Dehydration is a very serious issue as it can lead to adverse complications, including confusion, falls, hospitalization, and death. Fluid intake balance is important especially among the elderly and people with underlying conditions affecting fluid regulation. High fluid intake is recommended for patients at risk of recurring stone formation. Therefore, monitoring fluid intake is a useful way to determine if adequate fluid has been consumed1,2. There are many reports in the literature of attempts to create systems or devices that can aide in tracking and managing fluid intake3. Unfortunately, most of these studies have not resulted in commercially available products. The bottles that are available in the market mainly target recreational athletes or health-conscious adults hoping to increase their hydration3. In this paper, we aim to determine if common commercially available water bottles are a viable solution for researchers and patients alike. We compare four commercial water bottles in terms of performance and functionality. These bottles are the HidrateSpark 34, HidrateSpark Steel5, H2O Pal6 and the Thermos Smart Lid7, as shown in Fig. 1. These were selected as they were the only four popular bottles that were (1) available to purchase in Canada and (2) had sip volume data that could be accessed via a mobile app.

Figure 1
figure 1

Images of analyzed commercial bottles: (a) HidrateSpark 34, (b) HidrateSpark Steel5, (c) H2OPal6, (d) Thermos Smart Lid7. The dashed red boxes show the location of the sensors.

Out of the aforementioned bottles, only a previous version of the HidrateSpark has been validated in research8. This study found that over a 24 h fluid intake period, the HidrateSpark bottle was accurate in measuring total intake within 3% error8. The HidrateSpark has also been used in clinical studies to monitor intake volume in kidney stone patients9. Since then, HidrateSpark has developed new bottles with different sensors.
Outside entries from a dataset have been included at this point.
(** * homer: supervised Terraform invocations and the interactive workflows

    A shallow embedding of [libs/core.py] and [libs/exceptions.py]:
    the signal-escalating process supervisor [TerraformProcessManager],
    the plan reader and change selector of [TerraformInteractiveRunner],
    and the lock recovery of [TerraformUnlocker].

    Python objects that are mutated and shared (the process manager that
    every workflow holds a reference to, the installed signal handlers,
    the terminal) live in one store, [World], which every operation
    threads through the monad [M].  What the operating system and the
    operator do (children exiting, signals arriving, lines typed) is read
    from scripts held in the same store. *)

From Stdlib Require Import List String Ascii ZArith Lia Bool Arith.
From Stdlib Require Import DecimalString Sorted Permutation.
Import ListNotations.
Local Open Scope string_scope.
Local Open Scope nat_scope.

Set Implicit Arguments.
Set Warnings "-register-all".

(* ================================================================== *)
(** * Python strings *)

(** A Python [str] is modelled by a Rocq [string] whose characters are the
    code points U+0000..U+00FF.  On that range the definitions below agree
    with [str.isspace], [str.strip], [str.lower], [in], [str.join] and
    [int]. *)
Module PyStr.

Definition code (c : ascii) : nat := nat_of_ascii c.

(** [str.isspace] on one code point: TAB..CR, FS..US, SPACE, NEL, NBSP. *)
Definition isspace (c : ascii) : bool :=
  let n := code c in
  ((9 <=? n) && (n <=? 13)) || ((28 <=? n) && (n <=? 32))
  || (n =? 133) || (n =? 160).
(** * subs_lat: subtitle resolution pipeline

    A shallow embedding of the subtitle downloader (main.py, the provider
    package and the file utilities) together with the properties its
    specification states about them.

    Conventions of the embedding:
    - Python [bytes] are [list byte]; a [str] is a [string] that holds its
      UTF-8 bytes, with length, slices and iteration counted in
      characters; Python integers are [Z], with the 64-bit wrap-around of
      the fingerprint written out with [Z.land]; a [float] is a rational,
      an infinity or not-a-number.
    - A [pathlib.Path] is the sequence of its [parts]; the file system is a
      finite map from paths to entries, written to and renamed in as on
      POSIX: the directory of the target must be there. There are no
      symbolic links.
    - Values decoded from JSON and the dictionaries the orchestrator passes
      around are terms of [value], with Python's truthiness and the
      exceptions of dynamically typed access made explicit.
    - A computation that may raise returns [result]; external collaborators
      (HTTP transport, the zipfile and subliminal libraries, the browser
      engine, the filename parser) are fields of a record of capabilities
      or variables of a section. *)

From Stdlib Require Import ZArith QArith Lia Ascii String List.
From Stdlib Require Import Strings.Byte.
From stdpp Require Import gmap strings list fin_maps pretty sorting.
(** * Crawler service: a shallow embedding of [app/components/crawler/service.py]

  The development follows the layout of the Python module:
  - [Py]: the few Python built-ins the service relies on (exceptions as
    values, string helpers, int-to-float conversion, slices, tuple order);
  - [Visited]: the visited-set critical section of [_worker];
  - [Scorer]: [_url_entropy] and [_get_best_links];
  - [Robots]: [_get_robots_parser] and [is_allowed];
  - [Worker]: the loop of [_worker], one move per suspension point, and the
    pool of workers under a schedule;
  - [Orchestrator]: [crawl_url].

  Python [float] is IEEE binary64, i.e. Rocq's primitive [float]; Python
  [int] is [Z]; a Python [set] of strings is a [gset string]; the asyncio
  queues are lists (append at the back, take from the front). *)

From Stdlib Require Import ZArith Ascii String Uint63 Floats.
From Stdlib Require Import Sorted Permutation.
From stdpp Require Import base decidable list strings gmap sets sorting pretty.

Set Warnings "-inexact-float,-register-all".

Local Open Scope string_scope.
Local Open Scope Z_scope.

(* ===================================================================== *)
(** ** Python built-ins *)
(* ===================================================================== *)
Module Py.

(** A raised exception, carrying [str(e)]. *)
Record exn := Exn { str_of_exn : string }.

(** The outcome of a call that may raise. *)
Inductive result (A : Type) : Type :=
| Ok (a : A)
| Raise (e : exn).
Arguments Ok {A} a.
Arguments Raise {A} e.

Definition bind {A B} (r : result A) (k : A → result B) : result B :=
  match r with
  | Ok a => k a
  | Raise e => Raise e
  end.

Definition is_ok {A} (r : result A) : bool :=
  match r with Ok _ => true | Raise _ => false end.

(** [float(n)] for a Python int, as the service uses it: on counts, lengths
    and small penalties, all far below 2^53, where the conversion is exact
    (and [a / b] on such ints is the binary64 quotient of the two floats). *)
Definition float_of_Z (z : Z) : float :=
  if z <? 0 then PrimFloat.opp (PrimFloat.of_uint63 (Uint63.of_Z (- z)))
  else PrimFloat.of_uint63 (Uint63.of_Z z).

(** [True] is 1 and [False] is 0 in arithmetic. *)
Definition int_of_bool (b : bool) : Z := if b then 1 else 0.

(** [s.count(c)] for a one-character [c]. *)
Fixpoint count_char (c : ascii) (s : string) : Z :=
  match s with
  | EmptyString => 0
  | String d s' => (if decide (c = d) then 1 else 0) + count_char c s'
  end.

(** [len(s)] *)
Definition len (s : string) : Z := Z.of_nat (String.length s).

(** The characters of [s], in order. *)
Fixpoint chars (s : string) : list ascii :=
  match s with
  | EmptyString => []
  | String c s' => c :: chars s'
  end.

(** [s.split(sep)] for a one-character separator: the maximal runs of
    characters between separators, empty runs included. *)
Fixpoint split_on (sep : ascii) (s : string) : list string :=
  match s with
  | EmptyString => [EmptyString]
  | String c s' =>
      if decide (c = sep) then EmptyString :: split_on sep s'
      else match split_on sep s' with
           | [] => [String c EmptyString]
           | w :: ws => String c w :: ws
           end
  end.

(** Truthiness of a string: [filter(None, ...)] keeps the non-empty ones. *)
Definition truthy (s : string) : bool :=
  match s with EmptyString => false | _ => true end.

(** [s.startswith(p)] *)
Fixpoint startswith (p s : string) : bool :=
  match p, s with
  | EmptyString, _ => true
  | String a p', String b s' => if decide (a = b) then startswith p' s' else false
  | String _ _, EmptyString => false
  end.
(** * youtube-transcriber: transcript rendering and output paths

    A shallow embedding of [app/formats.py], [app/models.py],
    [app/io_utils.py], [app/config.py] and the mock provider and the
    factory of [app/transcriber.py], with the properties of the
    rendering subsystem and of what surrounds it stated and proved over
    it.

    Conventions.
    - A Python [str] is a list of Unicode code points ([str := list N]);
      [len] is the number of code points.
    - A Python [int] is a [Z].
    - A Python [float] is an IEEE 754 binary64 value, see [Module Float].
    - A Python call that can raise returns an [except]: [Ok v] when it
      returns [v], [Raise e] when it raises [e]. *)

From Stdlib Require Import ZArith NArith List Lia Bool String Ascii.
From stdpp Require Import base option list gmap.
Import ListNotations.

Local Open Scope Z_scope.

(** ** Python strings *)

Abbreviation char := N.
Abbreviation str := (list N).

(** A string literal of the source, as code points. *)
Definition lit (s : string) : str :=
  List.map N_of_ascii (list_ascii_of_string s).

Definition len (s : str) : Z := Z.of_nat (length s).

Definition nl : N := 10%N.
Definition space : N := 32%N.

(** [str.isspace] for one code point: the whitespace set of
    [str.split()] and [str.strip()]. *)
Definition isspace (c : N) : bool :=
  ((9 <=? c) && (c <=? 13) || (28 <=? c) && (c <=? 32)
   || (c =? 133) || (c =? 160) || (c =? 5760)
   || (8192 <=? c) && (c <=? 8202)
   || (c =? 8232) || (c =? 8233) || (c =? 8239) || (c =? 8287)
   || (c =? 12288))%N.

(** [sep.join(items)] *)
Fixpoint join (sep : str) (items : list str) : str :=
  match items with
  | [] => []
  | [x] => x
  | x :: rest => x ++ sep ++ join sep rest
  end.

(** [s.split()]: maximal runs of non-whitespace; [tok] is the run being
    read. *)
Fixpoint split_from (tok : str) (s : str) : list str :=
  match s with
  | [] => match tok with [] => [] | _ => [tok] end
  | c :: s' =>
      if isspace c
      then match tok with
           | [] => split_from [] s'
           | _ => tok :: split_from [] s'
           end
      else split_from (tok ++ [c]) s'
  end.

Definition split (s : str) : list str := split_from [] s.

(** [s.split(sep)] for a one-character separator: always at least one
    piece. *)
Fixpoint split_on_from (sep : N) (piece : str) (s : str) : list str :=
  match s with
  | [] => [piece]
  | c :: s' =>
      if (c =? sep)%N
      then piece :: split_on_from sep [] s'
      else split_on_from sep (piece ++ [c]) s'
  end.

Definition split_on (sep : N) (s : str) : list str := split_on_from sep [] s.

(** [s.lstrip()], [s.rstrip()], [s.strip()] with a character class. *)
Fixpoint lstrip_by (drop : N -> bool) (s : str) : str :=
  match s with
  | c :: s' => if drop c then lstrip_by drop s' else s
  | [] => []
  end.

Definition rstrip_by (drop : N -> bool) (s : str) : str :=
  rev (lstrip_by drop (rev s)).

Definition strip_by (drop : N -> bool) (s : str) : str :=
  rstrip_by drop (lstrip_by drop s).

Definition strip (s : str) : str := strip_by isspace s.

(** [s.rfind(c)] for one character: the index of the last [c], or
    [-1]. *)
Fixpoint rfind_from (c : N) (i found : Z) (s : str) : Z :=
  match s with
  | x :: s' => rfind_from c (i + 1) (if (x =? c)%N then i else found) s'
  | [] => found
  end.

Definition rfind (c : N) (s : str) : Z := rfind_from c 0 (-1) s.

(** [s.replace(old, new)] for a one-character [old]. *)
Definition replace_char (old : N) (new : str) (s : str) : str :=
  concat (List.map (fun c => if (c =? old)%N then new else [c]) s).

(** [s.startswith(prefix)] *)
Fixpoint starts_with (prefix s : str) : bool :=
  match prefix, s with
  | [], _ => true
  | p :: prefix', c :: s' => (p =? c)%N && starts_with prefix' s'
  | _ :: _, [] => false
  end.

(** [sub in s] *)
Fixpoint contains (sub s : str) : bool :=
  starts_with sub s
  || match s with
     | _ :: s' => contains sub s'
     | [] => false
     end.

(** [s.split(sep)] for a separator of one character or more: the
    occurrences are taken from the left and do not overlap; [skip]
    counts the characters of an occurrence still to pass. *)
Fixpoint split_str_from (sep : str) (skip : nat) (piece : str) (s : str)
  : list str :=
  match s with
  | [] => [piece]
  | c :: s' =>
      match skip with
      | S skip' => split_str_from sep skip' piece s'
      | O =>
          if starts_with sep s
          then piece :: split_str_from sep (length sep - 1) [] s'
          else split_str_from sep 0 (piece ++ [c]) s'
      end
  end.

Definition split_str (sep s : str) : list str := split_str_from sep 0 [] s.

(** [s.replace(old, new)] for an [old] of one character or more. *)
Fixpoint replace_from (old new : str) (skip : nat) (s : str) : str :=
  match s with
  | [] => []
  | c :: s' =>
      match skip with
      | S skip' => replace_from old new skip' s'
      | O =>
          if starts_with old s
          then new ++ replace_from old new (length old - 1) s'
          else c :: replace_from old new 0 s'
      end
  end.

Definition replace_str (old new s : str) : str := replace_from old new 0 s.

(** ** Exceptions *)

Inductive exn : Type :=
| ValueError (msg : str)
| OverflowError (msg : str)
| ZeroDivisionError (msg : str)
| TypeError (msg : str)
| FileExistsError
| FileNotFoundError
| NotADirectoryError.

Inductive except (A : Type) : Type :=
| Ok (a : A)
| Raise (e : exn).

Arguments Ok {A} a.
Arguments Raise {A} e.

#[global] Instance except_ret : MRet except := fun A a => Ok a.

#[global] Instance except_bind : MBind except := fun A B k r =>
  match r with
  | Ok a => k a
  | Raise e => Raise e
  end.

(** ** The loop of the cue wrapper, [SRTFormatter._wrap_text] *)

Module Wrap.

(** One pass of the [for word in words] loop: the state is
    [(lines, current_line)]. *)
Definition step (max_width : Z) (st : list str * list str) (word : str)
  : list str * list str :=
  let '(lines, current_line) := st in
  let current_line := current_line ++ [word] in
  if len (join [space] current_line) >? max_width then
    if Z.of_nat (length current_line) >? 1 then
      let current_line := removelast current_line in
      (lines ++ [join [space] current_line], [word])
    else
      (lines ++ [word], [])
  else (lines, current_line).

Definition loop (max_width : Z) (words : list str)
  : list str * list str :=
  fold_left (step max_width) words ([], []).

Definition lines_of (text : str) (max_width : Z) : list str :=
  let words := split text in
  let '(lines, current_line) := loop max_width words in
  match current_line with
  | [] => lines
  | _ => lines ++ [join [space] current_line]
  end.

End Wrap.


(** ** Python floats: IEEE 754 binary64

    Every finite binary64 value is a whole number of units of [2^-1074],
    so a finite float is a sign and a magnitude counted in these units:
    [Finite neg m] is [(-1)^neg * m * 2^-1074].  The magnitude of a real
    double has at most 53 significant bits ([representable]).  Arithmetic
    is exact arithmetic on magnitudes followed by one rounding to nearest,
    ties to even ([round]), as the hardware does it. *)

Inductive float : Type :=
| Finite (neg : bool) (m : Z)
| Infinity (neg : bool)
| NaN.

Module Float.

(** [1.0] in units. *)
Definition one_u : Z := 2 ^ 1074.

(** [2^1024] in units: the first magnitude that is out of range. *)
Definition huge : Z := 2 ^ 2098.

(** Spacing exponent of the doubles around a magnitude of [n] units. *)
Definition shift_of (n : Z) : Z := Z.max 0 (Z.log2 n - 52).

Definition representable (m : Z) : Prop :=
  0 <= m < huge /\ m mod 2 ^ shift_of m = 0.

Definition representableb (m : Z) : bool :=
  (0 <=? m) && (m <? huge) && (m mod 2 ^ shift_of m =? 0).

(** A well-formed double. *)
Definition valid (x : float) : Prop :=
  match x with
  | Finite _ m => representable m
  | _ => True
  end.

(** [p/q] rounded to the nearest integer, ties to even ([0 <= p], [0 < q]). *)
Definition rne (p q : Z) : Z :=
  let d := p / q in
  match 2 * (p mod q) ?= q with
  | Lt => d
  | Gt => d + 1
  | Eq => if Z.even d then d else d + 1
  end.

(** The magnitude [p/q] (in units) rounded to a double's magnitude. *)
Definition round_mag (p q : Z) : Z :=
  let s := shift_of (p / q) in
  rne p (q * 2 ^ s) * 2 ^ s.

Definition round (neg : bool) (p q : Z) : float :=
  let m := round_mag p q in
  if m <? huge then Finite neg m else Infinity neg.

Definition signed (neg : bool) (m : Z) : Z := if neg then - m else m.

Definition zero : float := Finite false 0.
Definition one : float := Finite false one_u.
Definition half : float := Finite false (one_u / 2).

(** An [int] as a float (exact below [2^53]; the source only converts the
    literals 3600, 60, 1 and 1000). *)
Definition of_int (n : Z) : float := round (n <? 0) (Z.abs n * one_u) 1.

(** A decimal literal [n/d] of the source, correctly rounded. *)
Definition of_decimal (n d : Z) : float := round (n <? 0) (Z.abs n * one_u) d.

Definition opp (x : float) : float :=
  match x with
  | Finite a m => Finite (negb a) m
  | Infinity a => Infinity (negb a)
  | NaN => NaN
  end.

Definition add (x y : float) : float :=
  match x, y with
  | NaN, _ | _, NaN => NaN
  | Infinity a, Infinity b => if Bool.eqb a b then Infinity a else NaN
  | Infinity a, Finite _ _ => Infinity a
  | Finite _ _, Infinity b => Infinity b
  | Finite a m, Finite b n =>
      let v := signed a m + signed b n in
      if v =? 0 then Finite (a && b) 0
      else round (v <? 0) (Z.abs v) 1
  end.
The H2OPal has been used in other research studies to track and promote fluid intake, but there is no specific study to validate its performance2,10. Plecher et al. compared several commercial bottles in terms of functionality for seniors and available information online, however they did not perform any validation on their accuracy11.

All four commercial bottles include a free proprietary application to display and store intake events that are transferred via Bluetooth. The HidrateSpark 3 and the Thermos Smart Lid have the sensors down the middle of the bottle, likely using capacitive sensors, whereas the HidrateSpark Steel and H2Opal have sensors in the base, using load or pressure sensors. The sensor locations are shown in Fig. 1 by the dashed red boxes. In the Thermos Smart Lid, the sensor does not reach the bottom of the container.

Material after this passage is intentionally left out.